Work instruction: When a line of the records below contains the string "written", copy that whole line.

Collected data entries
------------

(* ===== verification/Links.v ===== *)
(** * Connections and the crypto pool

    What a connection's reader gets of the frames its peer queued, and the order in
    which the crypto pool processes packets. *)

From S2P Require Import Prelude Collections Floats Crypto Varint Packet Header.
From S2P Require Import Session SessionManager Onion Sphinx Obfs Router Routing Handlers Conn RouterToy.
Import RouterState.

(** ** Reading *)

Definition frame_bytes (f : bytes) : bytes := encode_uvarint (len f) ++ f.
Definition stream (fs : list bytes) : bytes := concat (map frame_bytes fs).
#[global] Arguments stream : simpl never.

(** The frames that lie wholly in the first [n] bytes of their stream. *)
Fixpoint whole_frames (n : nat) (fs : list bytes) : list bytes :=
  match fs with
  | [] => []
  | f :: fs =>
      let m := length (frame_bytes f) in
      if (m <=? n)%nat then f :: whole_frames (n - m) fs else []
  end.

(** The frames queued on a link, in order. *)
Definition enqueued (es : list link_event) : list bytes :=
  omap (λ e, match e with Enqueue f => Some f | WriterTurn => None end) es.

Lemma read_len_loop_app acc r x l r' :
  read_len_loop acc r = Ok (l, r') → read_len_loop acc (r ++ x) = Ok (l, r' ++ x).
Proof.
  revert acc. induction r as [|b r IH]; intros acc; cbn [read_len_loop app]; [done|].
  destruct (_ =? 0); [by intros [= <- <-]|]. destruct (_ <? _); [done|apply IH].
Qed.

(** A reader never looks beyond the frame it returns. *)
Lemma read_frame_app r x f r' : read_frame r = Ok (f, r') → read_frame (r ++ x) = Ok (f, r' ++ x).
Proof.
  unfold read_frame. intros ([l r1] & E1 & E)%bind_Ok_inv.
  rewrite (read_len_loop_app _ _ _ _ _ E1), bind_Ok.
  apply bind_Ok_inv in E as ([n k] & -> & E). rewrite bind_Ok.
  destruct (n =? 0); [by injection E as <- <-|]. destruct (_ <? n); [done|].
  unfold read_exact in *. destruct (len r1 <? n) eqn:Hl; [done|]. injection E as <- <-.
  apply Z.ltb_ge in Hl. len_pos. test_false. unfold len in *.
  rewrite take_app_le, drop_app_le by lia. done.
Qed.

Lemma no_panic_read_frame r : no_panic (read_frame r).
Proof.
  assert (∀ acc, no_panic (read_len_loop acc r)) as Hl.
  { induction r as [|b r IH]; intros acc; cbn; np. apply IH. }
  unfold read_frame. specialize (Hl []). destruct (read_len_loop [] r) as [[l r1]| |]; [|done|by destruct Hl].
  rewrite bind_Ok. pose proof (no_panic_decode_uvarint l) as Hd.
  destruct (decode_uvarint l) as [[n k]| |]; [|done|by destruct Hd]. rewrite bind_Ok. unfold read_exact. np.
Qed.

Lemma frame_bytes_len f : (1 ≤ length (frame_bytes f))%nat.
Proof. unfold frame_bytes. rewrite length_app. pose proof (encode_uvarint_len (len f)). unfold len in *. lia. Qed.

Lemma read_frame_cut f n :
  len f ≤ MAX_FRAME → (n < length (frame_bytes f))%nat →
  ∃ e, read_frame (take n (frame_bytes f)) = Err e.
Proof.
  intros Hf Hn. pose proof (no_panic_read_frame (take n (frame_bytes f))) as Hp.
  destruct (read_frame _) as [[f' r']|e|] eqn:E; [|by exists e|by destruct Hp].
  apply (read_frame_app _ (drop n (frame_bytes f))) in E. rewrite take_drop in E.
  pose proof (read_write_frame f [] Hf) as E'. rewrite app_nil_r in E'. fold (frame_bytes f) in E'.
  rewrite E in E'. injection E' as _ [_ Hd]%app_nil. apply (f_equal length) in Hd.
  rewrite length_drop in Hd. cbn in Hd. lia.
Qed.

(** ** Writing *)

Lemma stream_app fs gs : stream (fs ++ gs) = stream fs ++ stream gs.
Proof. unfold stream. by rewrite map_app, concat_app. Qed.

(** Whatever the turns of the writer, what it has written is the stream of the
    frames queued first, and the others still wait. *)
Lemma writer_stream es : ∀ sent rx,
  let c := foldl writer_task (rx, stream sent) es in
  ∃ more, sent ++ rx ++ enqueued es = (sent ++ more) ++ c.1 ∧ c.2 = stream (sent ++ more).
Proof.
  induction es as [|e es IH]; intros sent rx; cbn [foldl].
  - exists []. cbn. by rewrite !app_nil_r.
  - destruct e as [f|]; cbn [writer_task].
    + destruct (IH sent (rx ++ [f])) as (more & E & Ew). exists more. split; [|done].
      rewrite <- E. cbn. by rewrite <- app_assoc.
    + destruct rx as [|g rx]; [by apply IH|]. set (q := g :: rx).
      rewrite write_frames_batched_foldl, foldl_write_frame.
      fold (stream (take MAX_WRITE_BATCH q)). change (concat (map _ ?fs)) with (stream fs).
      rewrite <- stream_app.
      destruct (IH (sent ++ take MAX_WRITE_BATCH q) (drop MAX_WRITE_BATCH q)) as (more & E & Ew).
      exists (take MAX_WRITE_BATCH q ++ more). rewrite !app_assoc. split; [|done]. rewrite <- E.
      change (enqueued (WriterTurn :: es)) with (enqueued es).
      rewrite <- !app_assoc. f_equal. by rewrite app_assoc, take_drop.
Qed.

Section Connection.
Context `{Channels} `{Libm} `{Blake2} `{Blake2Mac} `{ChaCha20} `{Sha512} `{X25519} `{Hkdf}
  `{Aead} `{Ed25519} `{MlDsa} `{MlKem}.

Fixpoint dispatch_all (envs : nat → Env) (from : bytes) (frames : list bytes) (s : t) : res t :=
  match frames with
  | [] => Ok s
  | f :: frames => s ← dispatch (envs 0%nat) from f s; dispatch_all (λ i, envs (S i)) from frames s
  end.

Lemma read_loop_stream from fs : ∀ fuel envs n s,
  Forall (λ f, len f ≤ MAX_FRAME) fs → (length (take n (stream fs)) < fuel)%nat →
  read_loop fuel envs from (take n (stream fs)) s
    = (s ← dispatch_all envs from (whole_frames n fs) s; Ok (remove_peer from s)).
Proof.
  induction fs as [|f fs IH]; intros [|fuel] envs n s Hf Hlt; [lia| |lia|].
  - change (stream []) with ([] : bytes). by rewrite take_nil.
  - apply Forall_cons in Hf as [Hf Hfs]. cbn [whole_frames read_loop].
    change (stream (f :: fs)) with (frame_bytes f ++ stream fs) in *.
    pose proof (frame_bytes_len f). destruct (Nat.leb_spec (length (frame_bytes f)) n) as [Hle|Hgt].
    + rewrite take_app_ge in * by done. unfold frame_bytes at 1. rewrite <- app_assoc, read_write_frame by done.
      cbn [dispatch_all]. destruct (dispatch _ _ _ _) as [s'| |]; [|done..]. rewrite !bind_Ok.
      apply IH; [done|]. rewrite length_app in Hlt. lia.
    + rewrite take_app_le by lia. destruct (read_frame_cut f n Hf ltac:(lia)) as [e ->]. done.
Qed.

(** C28: a connection carries its frames in order and loses only the end: whatever
    frames the peer queued and however its writer batched them, a reader that gets
    the first [n] bytes of what was written before the stream breaks starts the
    session, dispatches exactly the frames that lie wholly in those bytes, one by
    one in the order they were queued, and then removes the peer.  What the writer
    has not written yet still waits in the queue. *)
Theorem connection_in_order env envs from tx priority es n s :
  Forall (λ f, len f ≤ MAX_FRAME) (enqueued es) →
  let '(rx, writer) := foldl writer_task ([], []) es in
  ∃ sent, enqueued es = sent ++ rx ∧ writer = stream sent ∧
    handle_conn env envs from tx priority (take n writer) s
    = (s ← open_conn env from tx priority s;
       s ← dispatch_all envs from (whole_frames n sent) s;
       Ok (remove_peer from s)) ∧
    (len writer ≤ Z.of_nat n → whole_frames n sent = sent).
Proof.
  intros Hf. destruct (writer_stream es [] []) as (sent & E & Ew). cbn in E, Ew.
  change (foldl writer_task ([], []) es) with (foldl writer_task ([], stream []) es).
  destruct (foldl writer_task ([], stream []) es) as [rx writer]. cbn in E, Ew. subst writer.
  exists sent. rewrite E in Hf. apply Forall_app in Hf as [Hf _].
  split_and!; [done..| |].
  - unfold handle_conn. destruct (open_conn _ _ _ _ _); [|done..]. rewrite !bind_Ok.
    apply read_loop_stream; [done|apply Nat.lt_succ_diag_r].
  - unfold len. intros Hn. clear E Hf. revert n Hn. induction sent as [|f sent IH]; intros n Hn; [done|].
    change (stream (f :: sent)) with (frame_bytes f ++ stream sent) in Hn. rewrite length_app in Hn.
    cbn [whole_frames]. destruct (Nat.leb_spec (length (frame_bytes f)) n); [|lia]. f_equal. apply IH. lia.
Qed.
End Connection.

Section ConnectionWitness.
Import ToyRouter.
Let es := [Enqueue (bstr "a"); Enqueue (bstr "bc"); WriterTurn; Enqueue []; Enqueue (fill 200 (u8 7)); WriterTurn; Enqueue []].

------------

Completed exercise:
(** Whatever the turns of the writer, what it has written is the stream of the
    the first [n] bytes of what was written before the stream breaks starts the
    has not written yet still waits in the queue. *)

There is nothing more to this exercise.